# Gel Battery Question



## GEMMY (Jun 19, 2006)

Are there any differences between gel batteries, ie. mtoability gel not suitable as m/h leisure battery.

Please! no comments about lead acid 8) 

tony


----------



## stearman65 (Nov 22, 2010)

*Batteries.*

Whether gel or lead acid, the battery needs to be rated as "deep cycle" not automotive. The batteries I bought for my motability scooter were deep cycle gel.


----------



## Touchwood_RV (May 1, 2005)

GEMMY said:


> Are there any differences between gel batteries, ie. mtoability


Gemmy,

For no other reason (I am not associated in anyway with these) than I was looking at these sites amongst others yesterday in relation to another piece of work I have, you may get the answers you crave.

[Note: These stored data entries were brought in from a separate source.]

(** Releasing a session's rows *)
Lemma release_one_chain s w :
  one_chain w → pending s w = [] →
  let w' := w <| aw_rows ::= released s |> <| aw_lock ::= λ h, if bool_decide (h = Some s) then None else h |> in
  one_chain w' ∧ committed w `prefix_of` committed w'.
Proof.
  intros Hw Hs. destruct (one_chain_parts w Hw) as (Hd & Hp & [(Hl & c & Hr & Hc)|(t & c & u & Hl & Hr & Hc)]).
  - split.
    + apply (free_chain _ c); cbn; rewrite ?Hl, ?Hr, ?released_none; [done|by case_bool_decide|done|done|].
      intros t. apply Hp. congruence.
    + unfold committed. cbn. by rewrite Hr, released_none.
  - destruct (decide (t = s)) as [->|Hne].
    + rewrite Hs, app_nil_r in Hc. split.
      * apply (free_chain _ (c ++ u)); cbn; [done|by rewrite Hl, bool_decide_eq_true_2| |done|].
        -- rewrite Hr, released_app, released_none, released_owned. unfold none_rows. by rewrite map_app.
        -- intros t. destruct (decide (t = s)) as [->|]; [done|]. apply Hp. congruence.
      * unfold committed. cbn. rewrite Hr, released_app, released_none, released_owned, committed_rows.
        rewrite committed_none_owned by apply owned_some. by exists u.
    + split.
      * apply (held_chain _ t c u); cbn; [done| | |done|].
        -- rewrite Hl, bool_decide_eq_false_2; congruence.
        -- by rewrite Hr, released_app, released_none, released_other.
        -- intros t' Ht'. apply Hp. congruence.
      * unfold committed. cbn. by rewrite Hr, released_app, released_none, released_other.
Qed.

Lemma commit_one_chain s changed w :
  one_chain w → let w' := (commit s changed w).2 in one_chain w' ∧ committed w `prefix_of` committed w'.
Proof.
  intros Hw. destruct (commit_cases s changed w) as [->| ->].
  - destruct (flushed_one_chain s w Hw) as [Hf Hcf]. rewrite <- Hcf.
    apply (release_one_chain s (flushed s w) Hf). by rewrite pending_flushed, bool_decide_eq_true_2.
  - destruct (rollback_one_chain s w Hw) as [Hr Hc]. cbv zeta. rewrite Hc. done.
Qed.

Lemma step_one_chain w w' :
  audit_step sha256 false w w' → one_chain w → one_chain w' ∧ committed w `prefix_of` committed w'.
Proof.
  intros Hstep Hw. destruct Hstep as [s input now Hlock Hs|s changed|s changed|s].
  - destruct (append_one_chain s input now w Hw) as [? Hc]; [apply Hlock, Hw|by apply Hs|]. by rewrite Hc.
  - destruct (flush_one_chain s changed w Hw) as [? Hc]. by rewrite Hc.
  - by apply commit_one_chain.
  - destruct (rollback_one_chain s w Hw) as [? Hc]. by rewrite Hc.
Qed.

Lemma run_one_chain w w' :
  audit_run sha256 false w w' → one_chain w → one_chain w' ∧ committed w `prefix_of` committed w'.
Proof.
  induction 1 as [w|w w1 w' Hstep _ IH]; intros Hw; [done|].
  destruct (step_one_chain _ _ Hstep Hw) as [Hw1 Hc1]. destruct (IH Hw1) as [Hw' Hc]. split; [done|by etrans].
Qed.

Lemma new_world_one_chain d : is_postgresql d = true → one_chain (new_audit_world d).
Proof. intros Hd. by apply (free_chain _ []). Qed.

(** The events a session without the table's lock sees *)
Lemma one_chain_committed w : one_chain w → chained "GENESIS" (committed w).
Proof.
  intros (_ & _ & [(_ & c & Hr & Hc)|(s & c & u & _ & Hr & Hc)])%one_chain_parts; unfold committed; rewrite Hr.
  - by rewrite <- (app_nil_r (none_rows c)), (committed_none_owned c []) by constructor.
  - rewrite committed_none_owned by apply owned_some. by apply chained_app in Hc as [? _].
Qed.

(** C34: The audit log is one append-only chain.  On PostgreSQL, however sessions append, flush,
    commit, roll back and are refused a change, as long as a session flushes one event before
    it appends the next, the committed events in order of id start at GENESIS, each names the
    hash of the one before it and carries the digest of its own content, and what is
    committed once stays where it is, unchanged. *)
Theorem audit_log_is_one_chain d w w' :
  is_postgresql d = true →
  audit_run sha256 false (new_audit_world d) w → audit_run sha256 false w w' →
  chained "GENESIS" (committed w') ∧ committed w `prefix_of` committed w'.
Proof.
  intros Hd Hw Hw'. destruct (run_one_chain _ _ Hw (new_world_one_chain d Hd)) as [Hok _].
  destruct (run_one_chain _ _ Hw' Hok) as [Hok' Hprefix]. split; [by apply one_chain_committed|done].
Qed.

(** *** Without the discipline: a tree *)

(** The event carries its digest and names GENESIS or a row that stands or falls with it. *)
Definition named (rows : list AuditRow) (row : AuditRow) : Prop :=
  ae_event_hash row.1 = event_digest sha256 row.1
  ∧ (ae_previous_hash row.1 = "GENESIS"%string
     ∨ ∃ parent, parent ∈ rows ∧ ae_event_hash parent.1 = ae_previous_hash row.1
                 ∧ (parent.2 = None ∨ parent.2 = row.2)).

Inductive rooted : list AuditRow → Prop :=
| rooted_nil : rooted []
| rooted_snoc rows row : rooted rows → named rows row → rooted (rows ++ [row]).

Lemma named_mono rows rows' row : rows ⊆ rows' → named rows row → named rows' row.
Proof. intros Hsub [Hd [Hg|(p & Hp & ?)]]; (split; [done|]); [by left|right]. exists p. split; [by apply Hsub|done]. Qed.

Lemma named_kept s rows row : row.2 ≠ Some s → named rows row →
  named (List.filter (λ row : AuditRow, bool_decide (row.2 ≠ Some s)) rows) row.
Proof.
  intros Hs [Hd [Hg|(p & Hp & Hh & Ho)]]; (split; [done|]); [by left|right]. exists p. split_and!; [|done|done].
  apply list_elem_of_In, List.filter_In. split; [by apply list_elem_of_In|].
  apply bool_decide_eq_true_2. destruct Ho as [->| ->]; done.
Qed.

Definition release1 s (row : AuditRow) : AuditRow := (row.1, if bool_decide (row.2 = Some s) then None else row.2).

Lemma named_released s rows row : named rows row → named (released s rows) (release1 s row).
Proof.
  intros [Hd [Hg|(p & Hp & Hh & Ho)]]; (split; [done|]); [by left|right]. exists (release1 s p). split_and!; [|done|].
  - apply list_elem_of_In, in_map_iff. exists p. split; [done|by apply list_elem_of_In].
  - cbn. destruct Ho as [->| ->]; [by left|by right].
Qed.

Lemma rooted_kept s rows : rooted rows → rooted (List.filter (λ row : AuditRow, bool_decide (row.2 ≠ Some s)) rows).
Proof.
  induction 1 as [|rows row _ IH Hn]; [constructor|]. rewrite List.filter_app. cbn [List.filter].
  case_bool_decide as Hs; [constructor; [done|by apply named_kept]|by rewrite app_nil_r].
Qed.

Lemma rooted_released s rows : rooted rows → rooted (released s rows).
Proof.
  induction 1 as [|rows row _ IH Hn]; [constructor|]. rewrite released_app. constructor; [done|by apply named_released].
Qed.

Lemma rooted_owned s rows l :
  rooted rows → Forall (λ e, named rows (e, Some s)) l → rooted (rows ++ owned s l).
Proof.
  intros Hr. induction l as [|e l IH] using rev_ind; intros Hl; [by rewrite app_nil_r|].
  apply Forall_app in Hl as [Hl He]. unfold owned. rewrite map_app, app_assoc. constructor; [by apply IH|].
  apply Forall_cons in He as [He _]. eapply named_mono; [|exact He]. intros x Hx. apply elem_of_app. by left.
Qed.

(** A rooted table whose sessions continue it *)
Definition tree_ok w : Prop :=
  rooted (aw_rows w) ∧ ∀ s, Forall (λ e, named (aw_rows w) (e, Some s)) (pending s w).
Lemma system_keeps_row (k : Z) target decision reason now (db : Db USD) r db' o :
  transition_system o target decision reason now db = (Ok r, db') → is_Some (opportunities db !! k) → is_Some (opportunities db' !! k).
Proof.
  unfold transition_system, _opportunity, canonical_state. rewrite bind_get_or_raise.
  destruct (opportunities db !! o) as [row|]; [|done]. rewrite bind_get_or_raise.
  destruct (canonical (opp_status row)) as [current|]; [|done]. case_bool_decide; [by intros [= _ <-]|].
  rewrite !bind_raise_if. destruct (negb (allowed current target)); [done|]. cbv zeta.
  destruct (negb (valid_request _)); [done|]. intros (rv & db1 & Ht & [= _ <-])%bind_ok.
  match type of Ht with transition ?i ?q ?a ?n ?d = _ => destruct (transition_run i q a n d) as [(x & c & _ & Hx)|(_ & e & Hx)] end;
    rewrite Hx in Ht; [|done]. injection Ht as _ <-. intros Hk. cbn. rewrite lookup_alter. case_decide; [|done].
  subst. by apply fmap_is_Some.
Qed.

http://www.mobilityscooterbatteries.co.uk/choosing-your-battery.html 
http://www.batteries4mobilityscooters.co.uk/battery-finder/

Hope they help


----------



## GEMMY (Jun 19, 2006)

Thanks Steve, funnily enough it was the "Haze" site that I was pouring over the other day. There's a Haze distributer up in Preston, only about 5 miles from Hymer Uk, where I'm due to pick up my m/h.I thought £100 was a better deal than the £300 quoted by the m/h dealer. 

tony


----------



## Touchwood_RV (May 1, 2005)

Hi Tony,

No contest by the sounds of it, 100 vis-a-vis 300!

Cheers
Steve


----------



## PhilK (Jul 1, 2005)

*Battery*

Gemmy, Hymer UK are in need of money, big style, tell them what you can get a battery for and ask them to price match, you will get reprogrammed in the deal. My second battery was £100, Gel, Hymer UK.

Phil


----------



## pieterv (Feb 3, 2009)

£100 for a gel battery sounds very good. What make was it?


----------



## GEMMY (Jun 19, 2006)

The one I priced was a "Haze" 80 ah. 

tony


----------



## PhilK (Jul 1, 2005)

*Battery*

The battery was the same as standard fit Hymer. Just worked out it was nearly 2 years ago though, but I don't think we have had massive changes since then.


----------